First,  I realized that I had never heard of any of the writers mentioned, except Paul Theroux, and I had never read anything by him.  Second, that there was probably a lot I could learn from them about the craft of describing travel and destinations.

We started this site to tell stories about food and travel.  I’ve already learned how hard it is to describe the taste of food.  Now I realized that I needed to up my game about travel writing, so I decided to start reading the best travel writers, beginning with Jan Morris.  This was a serendipitous choice, because I found Jan Morris to be a fascinating person, in addition to being an excellent writer.

About Jan Morris

Jan Morris was a Welsh historian, author, and travel writer.  She was born James Humphrey Morris on October 2, 1926.  She published as James Morris until 1972, when she had gender reassignment surgery in Morocco. 

A photo of Jan Morris
Jan Morris
Image source: theguardian.com

James Morris studied history at Christ Church, Oxford.  He served in the 9th Queen’s Royal Lancers at the end of World War II.  After the war, Morris was a correspondent for The Times (of London) and the Manchester Guardian.  

James Morris was a member of the 1953 British Mount Everest Expedition, led by Sir Edmund Hillary and Tenzig Norgay.  He was the only journalist on the expedition and though he was a novice, he climbed with the team to 22,000 feet.  

When the expedition reached the summit, Morris sent a coded message to his editors at The Times of London.  The message, which had been agreed upon in advance to protect their scoop, said “Snow conditions bad stop advanced base abandoned yesterday stop awaiting improvement.”   It meant “Summit of Everest reached on 29 May by Hillary and Tenzing.”  The message was carried by a runner from an ice field on Everest and then sent by wire to the editors in London.  The Times published the announcement on June 2, 1953, the day of Queen Elizabeth II’s coronation.

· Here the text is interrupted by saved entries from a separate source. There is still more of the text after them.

(** The counter of the renderer is [NaN]. *)
Definition uncounted : World := set_CREDITS (VNumber NaN) fresh.

(** An emitter without listeners. *)
Definition quiet : IpcRenderer := {| listeners := []; closures := 0 |}.

(* ================================================================== *)
(** ** The statements of the specification that fail *)
(* ================================================================== *)


(** C6 as stated, first half: with no abort controller open,
    [cancelOngoingRequests] changes nothing. *)
Definition cancel_is_noop (w : World) : Prop :=
  currentProcessingAbortController w = None ->
  currentExtraProcessingAbortController w = None ->
  cancelOngoingRequests w = Ret tt w.


(** C9 as stated: the error thrown for any failed request carries the
    upstream status and body. *)
Definition gateway_errors_carry_diagnostics : Prop :=
  forall status body msg,
    carries_diagnostics (generateResponse_error (http_failure status body msg))
                        status body.

(** C10 as stated: whenever the counter cannot be read, a run sends
    [OUT_OF_CREDITS] and posts nothing. *)
Definition unreadable_credits_reported (env : Env) (fuel : nat) (w : World) : Prop :=
  credits_unreadable env w ->
  exists w', processScreenshots env fuel w = Ret tt w' /\
             In OUT_OF_CREDITS (emitted w w') /\ posted w w' = [].

(* ================================================================== *)
(** ** Basic facts *)
(* ================================================================== *)

(* ------------------------------------------------------------------ *)
(** *** The interpreter on small inputs *)

Example JSON_parse_object :
  JSON_parse ("{" ++ dq ++ "a" ++ dq ++ ": [1, -2.5e3, true, null, " ++ dq ++ "x\ny"
                ++ dq ++ "]} ")
  = Normal (JObject [("a", JArray [JNumber "1"; JNumber "-2.5e3"; JBool true; JNull;
                                   JString ("x" ++ nl ++ "y")])]).
Proof. reflexivity. Qed.

Example JSON_parse_last_key_wins :
  JSON_parse ("{" ++ dq ++ "a" ++ dq ++ ":1," ++ dq ++ "b" ++ dq ++ ":2,"
                ++ dq ++ "a" ++ dq ++ ":3}")
  = Normal (JObject [("a", JNumber "3"); ("b", JNumber "2")]).
Proof. reflexivity. Qed.

Example JSON_parse_rejects :
  JSON_parse "[1,]" = Abrupt SyntaxError /\
  JSON_parse "01" = Abrupt SyntaxError /\
  JSON_parse "{} {}" = Abrupt SyntaxError /\
  JSON_parse "" = Abrupt SyntaxError.
Proof. repeat split; reflexivity. Qed.

Example JSON_stringify_nested :
  JSON_stringify (JObject [("a", JArray [JNumber "1"; JString ("x" ++ nl ++ dq)]);
                           ("b", JNull)])
  = "{" ++ dq ++ "a" ++ dq ++ ":[1," ++ dq ++ "x\n\" ++ dq ++ dq ++ "],"
      ++ dq ++ "b" ++ dq ++ ":null}".
Proof. reflexivity. Qed.

Example json_candidate_fenced :
  json_candidate ("Here it is:" ++ nl ++ "```json" ++ nl ++ "{}" ++ nl ++ "```" ++ nl
                    ++ "and {more}")
  = "{}".
Proof. reflexivity. Qed.

Example json_candidate_braces :
  json_candidate "The answer is {1} or {2}, I think" = "{1} or {2}".
Proof. reflexivity. Qed.

Example json_candidate_plain : json_candidate "null" = "null".
Proof. reflexivity. Qed.

Example processImages_parse_null : processImages_parse "null" = Normal JNull.
Proof. reflexivity. Qed.

Example trim_both_ends : trim ("  a b " ++ nl) = "a b".
Proof. reflexivity. Qed.

Example existing_solution_blank :
  existing_solution (JObject [("solution", JString "   ")]) = "" /\
  existing_solution
    (JObject [("solution", JString "   ");
              ("solution_data", JObject [("solution", JString "x = 1")])]) = "x = 1" /\
  existing_solution (JObject [("solution", JString " x ")]) = " x " /\
  existing_solution (JString "solution") = "".
Proof. repeat split; reflexivity. Qed.

(* ------------------------------------------------------------------ *)
(** *** The fuel of [JSON_parse] is enough *)

Lemma skip_ws_length (cs : list ascii) :
  (List.length (skip_ws cs) <= List.length cs)%nat.
Proof.
  induction cs as [|c r IH]; cbn; [lia|].
  destruct (is_json_ws c); cbn; lia.
Qed.

Lemma starts_with_length (lit cs r : list ascii) :
  starts_with lit cs = Some r -> (List.length r <= List.length cs)%nat.
Proof.
  unfold starts_with. revert cs.
  induction lit as [|a l IH]; intros cs H.
  - injection H as ->. lia.
  - destruct cs as [|c cs]; [discriminate|].
    destruct (Ascii.eqb a c); [|discriminate].
    apply IH in H. cbn. lia.
Qed.

Lemma take_digits_length (cs ds r : list ascii) :
  take_digits cs = (ds, r) -> (List.length r <= List.length cs)%nat.
Proof.
  revert ds r. induction cs as [|c cs IH]; intros ds r H; cbn in H.
  - injection H as _ <-. cbn. lia.
  - destruct (is_digit c).
    + destruct (take_digits cs) as [ds' r'] eqn:E. injection H as _ <-.
      specialize (IH _ _ eq_refl). cbn. lia.
    + injection H as _ <-. lia.
Qed.

Lemma lex_string_length (n : nat) :
  forall cs acc s r,
    (List.length cs <= n)%nat ->
    lex_string cs acc = Some (s, r) -> (List.length r < List.length cs)%nat.
Proof.
  induction n as [|n IH]; intros cs acc s r Hn H.
  - destruct cs; [discriminate | cbn in Hn; lia].
  - destruct cs as [|c cs]; [discriminate|]. cbn in Hn. cbn [lex_string] in H.
    destruct (code c =? 34)%nat.
    { injection H as _ <-. cbn. lia. }
    destruct (code c =? 92)%nat.
    + destruct cs as [|e cs]; [discriminate|]. cbn in Hn.
      destruct (code e =? 117)%nat.
      * destruct cs as [|h1 [|h2 [|h3 [|h4 cs]]]]; try discriminate.
        destruct (hex_value h1), (hex_value h2), (hex_value h3), (hex_value h4);
          try discriminate.
        apply IH in H; cbn in *; lia.
      * destruct (escape_of e); [|discriminate].
        apply IH in H; cbn in *; lia.
    + destruct (code c <? 32)%nat; [discriminate|].
      apply IH in H; cbn in *; lia.
Qed.

Lemma lex_number_length (cs lx r : list ascii) :
  lex_number cs = Some (lx, r) -> (List.length r < List.length cs)%nat.
Proof.
  unfold lex_number. intros H.
  assert (forall (c : ascii) (r0 r1 : list ascii) ds,
             take_digits r0 = (ds, r1) ->
             (List.length r1 < List.length (c :: r0))%nat) as Htd.
  { intros c r0 r1 ds E. apply take_digits_length in E. cbn. lia. }
  destruct cs as [|c0 cs0]; [discriminate|].
  set (start := if (code c0 =? 45)%nat then ([c0], cs0) else ([], c0 :: cs0)) in H.
  assert (List.length (snd start) <= List.length (c0 :: cs0))%nat as Hstart.
  { subst start. destruct (code c0 =? 45)%nat; cbn; lia. }
  destruct start as [sign r0]. cbn [snd] in Hstart.
  destruct r0 as [|c r1]; [discriminate|].
  assert (exists ip r2, (List.length r2 < List.length (c :: r1))%nat /\
            (if (code c =? 48)%nat then Some ([c], r1)
             else if is_digit19 c
                  then let (ds, r2) := take_digits r1 in Some (c :: ds, r2)
                  else None) = Some (ip, r2) \/
          (if (code c =? 48)%nat then Some ([c], r1)
             else if is_digit19 c
                  then let (ds, r2) := take_digits r1 in Some (c :: ds, r2)
                  else None) = None) as Hint.
  { destruct (code c =? 48)%nat.
    - exists [c], r1. left. split; [cbn; lia | reflexivity].
    - destruct (is_digit19 c).
      + destruct (take_digits r1) as [ds r2] eqn:E.
        exists (c :: ds), r2. left. split; [eapply Htd; eauto | reflexivity].
      + exists [], []. right. reflexivity. }
  destruct Hint as [ip [r2 [[Hlen Hip]|Hip]]]; rewrite Hip in H; [|discriminate].
  clear Hip.
  (* fraction *)
  match type of H with
  | match ?X with _ => _ end = _ => destruct X as [[fp r3]|] eqn:Hfp; [|discriminate]
  end.
  assert (List.length r3 <= List.length r2)%nat as Hr3.
  { destruct r2 as [|c2 r2']; [injection Hfp as _ <-; lia|].
    destruct (code c2 =? 46)%nat.
    - destruct (take_digits r2') as [ds r4] eqn:E. destruct ds; [discriminate|].
      injection Hfp as _ <-. apply take_digits_length in E. cbn. lia.
    - injection Hfp as _ <-. lia. }
  match type of H with
  | match ?X with _ => _ end = _ => destruct X as [[ep r4]|] eqn:Hep; [|discriminate]
  end.
  injection H as _ <-.
  assert (List.length r4 <= List.length r3)%nat as Hr4.
  { destruct r3 as [|c3 r3']; [injection Hep as _ <-; lia|].
    destruct ((code c3 =? 101)%nat || (code c3 =? 69)%nat).
    - destruct r3' as [|s0 r5].
      + cbn in Hep. discriminate.
      + destruct ((code s0 =? 43)%nat || (code s0 =? 45)%nat).
        * destruct (take_digits r5) as [ds r6] eqn:E. destruct ds; [discriminate|].
          injection Hep as _ <-. apply take_digits_length in E. cbn. lia.
        * destruct (take_digits (s0 :: r5)) as [ds r6] eqn:E.
          destruct ds; [discriminate|].
          injection Hep as _ <-. apply take_digits_length in E. cbn in *. lia.
    - injection Hep as _ <-. lia. }
  lia.
Qed.

Ltac ws_length cs H :=
  let L := fresh "L" in
  pose proof (skip_ws_length cs) as L; rewrite H in L; cbn [List.length] in L.

Lemma parse_fuel (fuel : nat) :
  enough_value fuel /\ enough_elements fuel /\ enough_members fuel.
Proof.
  induction fuel as [|fuel [IHv [IHe IHm]]].
  { repeat split; intros *; discriminate. }
  split; [|split].
  - (* values *)
    intros cs v r H. cbn [parse_value] in H.
    destruct (skip_ws cs) as [|c r0] eqn:Hws; [discriminate|]. ws_length cs Hws.
    destruct (code c =? 123)%nat eqn:E1.
    { destruct (skip_ws r0) as [|c1 r1] eqn:Hws1; [discriminate|]. ws_length r0 Hws1.
      destruct (code c1 =? 125)%nat eqn:E2.
      - injection H as <- <-. split; [lia|].
        intros [|f'] Hb; [lia|]. cbn [parse_value]. rewrite Hws, E1, Hws1, E2.
        reflexivity.
      - apply IHm in H as [Hlen Hen]. cbn [List.length] in Hlen. split; [lia|].
        intros [|f'] Hb; [lia|]. cbn [parse_value]. rewrite Hws, E1, Hws1, E2.
        apply Hen. cbn [List.length]. lia. }
    destruct (code c =? 91)%nat eqn:E3.
    { destruct (skip_ws r0) as [|c1 r1] eqn:Hws1; [discriminate|]. ws_length r0 Hws1.
      destruct (code c1 =? 93)%nat eqn:E2.
      - injection H as <- <-. split; [lia|].
        intros [|f'] Hb; [lia|]. cbn [parse_value]. rewrite Hws, E1, E3, Hws1, E2.
        reflexivity.
      - apply IHe in H as [Hlen Hen]. cbn [List.length] in Hlen. split; [lia|].
        intros [|f'] Hb; [lia|]. cbn [parse_value]. rewrite Hws, E1, E3, Hws1, E2.
        apply Hen. cbn [List.length]. lia. }
    assert (forall fuel' : nat,
               (2 * (List.length cs - List.length r) <= S fuel')%nat ->
               (List.length r < List.length cs)%nat ->
               parse_value fuel' cs = parse_value (S fuel) cs) as Hscalar.
    { intros [|f'] Hb Hlen; [lia|]. cbn [parse_value]. rewrite Hws, E1, E3.
      reflexivity. }
    assert (List.length r < List.length cs)%nat as Hlen.
    { destruct (code c =? 34)%nat.
      { destruct (lex_string r0 []) as [[s r1]|] eqn:El; [|discriminate].
        injection H as _ <-.
        apply (lex_string_length (List.length r0)) in El; lia. }
      destruct (code c =? 116)%nat.
      { destruct (starts_with _ r0) as [r1|] eqn:El; [|discriminate].
        injection H as _ <-. apply starts_with_length in El. lia. }
      destruct (code c =? 102)%nat.
      { destruct (starts_with _ r0) as [r1|] eqn:El; [|discriminate].
        injection H as _ <-. apply starts_with_length in El. lia. }
      destruct (code c =? 110)%nat.
      { destruct (starts_with _ r0) as [r1|] eqn:El; [|discriminate].
        injection H as _ <-. apply starts_with_length in El. lia. }
      destruct (lex_number (c :: r0)) as [[lx r1]|] eqn:El; [|discriminate].
      injection H as _ <-. apply lex_number_length in El. cbn [List.length] in El. lia. }
    split; [exact Hlen|].
    intros fuel' Hb. rewrite (Hscalar fuel' Hb Hlen). cbn [parse_value].
    rewrite Hws, E1, E3. exact H.
  - (* elements *)
    intros cs acc v r H. cbn [parse_elements] in H.
    destruct (parse_value fuel cs) as [[v1 r1]|] eqn:Ev; [|discriminate].
    destruct (IHv _ _ _ Ev) as [Hlen1 Hen1].
    destruct (skip_ws r1) as [|c r2] eqn:Hws; [discriminate|]. ws_length r1 Hws.
    destruct (code c =? 44)%nat eqn:E1.
    + destruct (IHe _ _ _ _ H) as [Hlen2 Hen2]. split; [lia|].
      intros [|f'] Hb; [lia|]. cbn [parse_elements].
      rewrite (Hen1 f') by lia. rewrite Hws, E1. apply Hen2. lia.
    + destruct (code c =? 93)%nat eqn:E2; [|discriminate].
      injection H as <- <-. split; [lia|].
      intros [|f'] Hb; [lia|]. cbn [parse_elements].
      rewrite (Hen1 f') by lia. rewrite Hws, E1, E2. reflexivity.
  - (* members *)
    intros cs acc v r H. cbn [parse_members] in H.
    destruct (skip_ws cs) as [|q r0] eqn:Hws0; [discriminate|]. ws_length cs Hws0.
    destruct (code q =? 34)%nat eqn:Eq; [|discriminate].
    destruct (lex_string r0 []) as [[k r1]|] eqn:Ek; [|discriminate].
    pose proof (lex_string_length (List.length r0) _ _ _ _ (le_n _) Ek) as Hk.
    destruct (skip_ws r1) as [|colon r2] eqn:Hws1; [discriminate|]. ws_length r1 Hws1.
    destruct (code colon =? 58)%nat eqn:Ec; [|discriminate].
    destruct (parse_value fuel r2) as [[v1 r3]|] eqn:Ev; [|discriminate].
    destruct (IHv _ _ _ Ev) as [Hlen1 Hen1].
    destruct (skip_ws r3) as [|c r4] eqn:Hws; [discriminate|]. ws_length r3 Hws.
    destruct (code c =? 44)%nat eqn:E1.
    + destruct (IHm _ _ _ _ H) as [Hlen2 Hen2]. split; [lia|].
      intros [|f'] Hb; [lia|]. cbn [parse_members].
      rewrite Hws0, Eq, Ek, Hws1, Ec. rewrite (Hen1 f') by lia.
      rewrite Hws, E1. apply Hen2. lia.
    + destruct (code c =? 125)%nat eqn:E2; [|discriminate].
      injection H as <- <-. split; [lia|].
      intros [|f'] Hb; [lia|]. cbn [parse_members].
      rewrite Hws0, Eq, Ek, Hws1, Ec. rewrite (Hen1 f') by lia.
      rewrite Hws, E1, E2. reflexivity.
Qed.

James Morris married Elizabeth Tuchniss in 1949.  They lived together for over 50 years in a small village in North Wales.  They divorced after Morris’ sex reassignment surgery, but remained together and later became civil partners when those partnerships were legalized in Wales.  

Jan Morris’ major work was the Pax Britannica trilogy, a history of the British Commonwealth.  Over the course of her life, she published over 40 books – travel narratives, histories, memoirs, and fiction.

Jan Morris died in 2020 at the age of 94.  She was survived by Elizabeth and their four children.

Why Write or Read This Book

The cover of Jan Morris' book "Trieste and the Meaning of Nowhere"

“Trieste and the Meaning of Nowhere”* is a book that could only be written by someone with a deep love of history and an equally deep affection for Trieste.  Jan Morris had both.

In the opening paragraph of the book, Morris describes Trieste in a way that seems to set low expectations for everything to follow.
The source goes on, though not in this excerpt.